La SBM, désormais la variable clé

La SBM Bank, qui détient à la fois la dette et l’obligation de GFA, est restée prudente dans sa communication. Dans un communiqué du 30 mai, elle a confirmé que l’administration judiciaire faisait suite à « un processus d’évaluation rigoureux » et qu’elle avait pris les mesures nécessaires pour protéger les déposants. Elle a reconnu les inquiétudes des acquéreurs et dit examiner les solutions disponibles dans le cadre de ses contraintes légales et réglementaires, jugeant « prématuré » de se prononcer sur des mesures précises.

L’exposition de la banque est considérable : 2,5 milliards de roupies de dette directe d’Evaco, plus jusqu’à 2 milliards au titre de la GFA pour l’achèvement de Cap Marina.

La confiance des acquéreurs étrangers

Maurice a passé deux décennies à se forger une réputation de destination de premier plan pour l’investissement résidentiel des grandes fortunes, surtout sud-africaines et européennes. Les cadres PDS et IRS ont été conçus pour faire de l’île un point d’entrée sûr et juridiquement structuré pour les capitaux étrangers. Plus de 70 % des unités de Cap Marina ont été vendues à des acquéreurs non mauriciens, dont la plupart ont versé d’importants acomptes ou réglé le prix intégral sous contrats VEFA. S’ils ne reçoivent pas de biens achevés ou subissent une incertitude prolongée, l’atteinte à la réputation de Maurice comme destination d’investissement résidentiel de luxe pourrait être importante et durable.

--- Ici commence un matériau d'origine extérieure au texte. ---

(* ===== verification/PermissionTables.v ===== *)
(** * Permission keys and default roles

    The constants and tables of [internal/application/access/permissions.go]:
    the permission keys, the set of all keys and the keys of the built-in
    roles. *)

From S2P Require Import Prelude GoStrings.
(** The same of the expansion with its normal forms. *)
Lemma expand_extensive `{CatalogSource} keys expanded x :
  expandLegacyPermissionKeys keys = Ok expanded -> x ∈ trimmed_values keys -> x ∈ expanded.
Proof.
  unfold expandLegacyPermissionKeys. destruct loadPermissionCatalog as [catalog|]; simpl; [|done].
  intros [= <-] Hx. assert (TrimSpace x = x /\ x <> "") as [Ht Hne].
  { apply elem_of_trimmed_values in Hx as (? & v & _ & ->). by rewrite TrimSpace_idem. }
  apply elem_of_normalize, elem_of_trimmed_values. split; [done|]. exists x. split; [|done].
  by apply expand_fold_extensive, elem_of_normalize.
Qed.

Lemma expand_mono `{CatalogSource} keys1 keys2 expanded1 expanded2 x :
  expandLegacyPermissionKeys keys1 = Ok expanded1 -> expandLegacyPermissionKeys keys2 = Ok expanded2 ->
  (forall y, y ∈ trimmed_values keys1 -> y ∈ trimmed_values keys2) -> x ∈ expanded1 -> x ∈ expanded2.
Proof.
  unfold expandLegacyPermissionKeys. destruct loadPermissionCatalog as [catalog|]; simpl; [|done].
  intros [= <-] [= <-] Hsub. rewrite !elem_of_normalize, !elem_of_trimmed_values.
  intros (? & v & Hv & ->). split; [done|]. exists v. split; [|done].
  eapply expand_fold_mono, Hv. intros y. rewrite !elem_of_normalize. auto.
Qed.

Lemma expand_trimmed `{CatalogSource} keys expanded x :
  expandLegacyPermissionKeys keys = Ok expanded -> x ∈ trimmed_values expanded <-> x ∈ expanded.
Proof.
  unfold expandLegacyPermissionKeys. destruct loadPermissionCatalog as [catalog|]; simpl; [|done].
  intros [= <-]. by rewrite trimmed_normalize, elem_of_normalize.
Qed.

Lemma expand_ext `{CatalogSource} keys1 keys2 expanded1 expanded2 :
  expandLegacyPermissionKeys keys1 = Ok expanded1 -> expandLegacyPermissionKeys keys2 = Ok expanded2 ->
  (forall x, x ∈ expanded1 <-> x ∈ expanded2) -> expanded1 = expanded2.
Proof.
  unfold expandLegacyPermissionKeys. destruct loadPermissionCatalog as [catalog|]; simpl; [|done].
  intros [= <-] [= <-] Hx. apply normalize_ext. intros x. by rewrite <-!elem_of_normalize.
Qed.

(** A ceiling drawn from a ceiling stays within it. *)
Lemma within_ceiling_subset `{CatalogSource} ceiling narrowed k :
  (forall x, x ∈ narrowed -> x ∈ ceiling) -> within_ceiling narrowed k -> within_ceiling ceiling k.
Proof.
  intros Hsub (x & Hx & ->). exists x. split; [|done]. clear -Hx Hsub. induction Hx as [x Hx| |].
  - constructor. apply elem_of_trimmed_values in Hx as (? & v & ? & ->).
    apply elem_of_trimmed_values. eauto.
  - eapply derive_alias; eauto.
  - eapply derive_successor; eauto.
Qed.

Lemma elem_of_collect_keys matrix roles x :
  x ∈ collect_keys matrix roles <->
  exists role, role ∈ roles /\ x ∈ trimmed_values (lookup_default [] matrix (TrimSpace role)).
Proof.
  unfold collect_keys. rewrite elem_of_normalize.
  assert (forall keys, x ∈ trimmed_values (fold_left (fun keys role =>
    fold_left add_key (lookup_default [] matrix (TrimSpace role)) keys) roles keys) <->
    x ∈ trimmed_values keys \/ exists role, role ∈ roles /\
      x ∈ trimmed_values (lookup_default [] matrix (TrimSpace role))) as Hfold.
  { induction roles as [|role roles IH]; intros keys; simpl; [set_solver|]. rewrite IH.
    assert (x ∈ trimmed_values (fold_left add_key (lookup_default [] matrix (TrimSpace role)) keys) <->
      x ∈ trimmed_values keys \/ x ∈ trimmed_values (lookup_default [] matrix (TrimSpace role))) as ->.
    { rewrite !elem_of_trimmed_values. setoid_rewrite elem_of_fold_add. naive_solver. }
    set_solver. }
  rewrite Hfold. set_solver.
Qed.

(** The keys of one role are its normalized entry. *)
Lemma collect_keys_one matrix role :
  collect_keys matrix [role] = normalizePermissionKeys (lookup_default [] matrix (TrimSpace role)).
Proof.
  apply sorted_strings_ext; try apply sort_strings_sorted; try apply NoDup_normalize.
  intros x. rewrite elem_of_collect_keys, elem_of_normalize. set_solver.
Qed.
(* ===== verification/AccessService.v ===== *)
(** * The access service

    [internal/application/access/service.go] (authorization of requests),
    [execution_ceiling.go] (authorization of durable tasks against a frozen
    revision) and [read_snapshot.go] (one consistent read).

    A repository is its answer to the calls made during one authorization; an
    absent repository is [None].  The policy engine is reached through the
    interface [PolicyEngineSpec], which the engine of [PolicyEngine] implements;
    the hash of a frozen authorization state is the interface
    [RevisionSource].  The context of a call carries the execution ceiling. *)

From S2P Require Import Prelude GoStrings AccessModel PolicyEngine NamespaceSelector ScopeHelpers.
From S2P Require Import PlatformScope PermissionTables PermissionResolver.

(** ** The policy engine as the service sees it *)

(** What the service relies on: a decision leaves the status open, and an allow
    carries a reason and is backed by a listed allow policy that applies to the
    request and lends its actions. *)
Class PolicyEngineSpec := {
  engine_evaluate : Request -> list Policy -> result Decision;
  engine_status : forall r ps d, engine_evaluate r ps = Ok d -> Decision_Status d = "";
  engine_allow_backed : forall r ps d,
    engine_evaluate r ps = Ok d -> Decision_Allowed d = true ->
    Decision_Reason d <> "" /\
    exists p, p ∈ ps /\ applies r p /\ Policy_Effect p <> EffectDeny /\
      Decision_AllowedActions d = Policy_Actions p
}.

(** ** Built-in roles and policies *)

Definition allActions `{CatalogSource} : list Action :=
  let actions := [ActionView; ActionList; ActionWatch; ActionCreate; ActionUpdate; ActionDelete;
    ActionRestart; ActionRollback; ActionScale; ActionTrigger; ActionLogs; ActionExec] in
  match loadPermissionCatalog with
  | Ok catalog =>
      fold_left (fun actions definition =>
        let action := Definition_Action definition in
        if negb (str_empty action) && negb (contains actions action)
        then actions ++ [action] else actions) (Catalog_Permissions catalog) actions
  | Err _ => actions
  end.

Definition view_actions : list Action := [ActionView; ActionList; ActionWatch].
Definition read_actions : list Action := view_actions ++ [ActionLogs].
Definition developer_actions : list Action :=
  read_actions ++ [ActionRestart; ActionRollback; ActionScale; ActionTrigger].
Definition ops_actions : list Action := developer_actions ++ [ActionCreate; ActionUpdate].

Un avertissement pour l’ensemble du secteur

Le modèle Evaco, vendre du luxe sur plan, financer la construction par préventes et émissions obligataires, et miser sur des approbations réglementaires aux délais supposés prévisibles, n’est pas isolé. Plusieurs promoteurs de l’île fonctionnent de façon comparable. Quand les délais d’approbation des titres passent d’un à six mois, que les coûts de construction s’envolent et que les taux mondiaux resserrent l’accès au refinancement, ce modèle devient vite fragile.

Ce qui est déjà clair, c’est que la chute d’Evaco n’est pas seulement l’histoire d’une entreprise qui a trop emprunté. C’est un test de résistance pour tout le cadre qui sous-tend le développement immobilier de prestige à Maurice.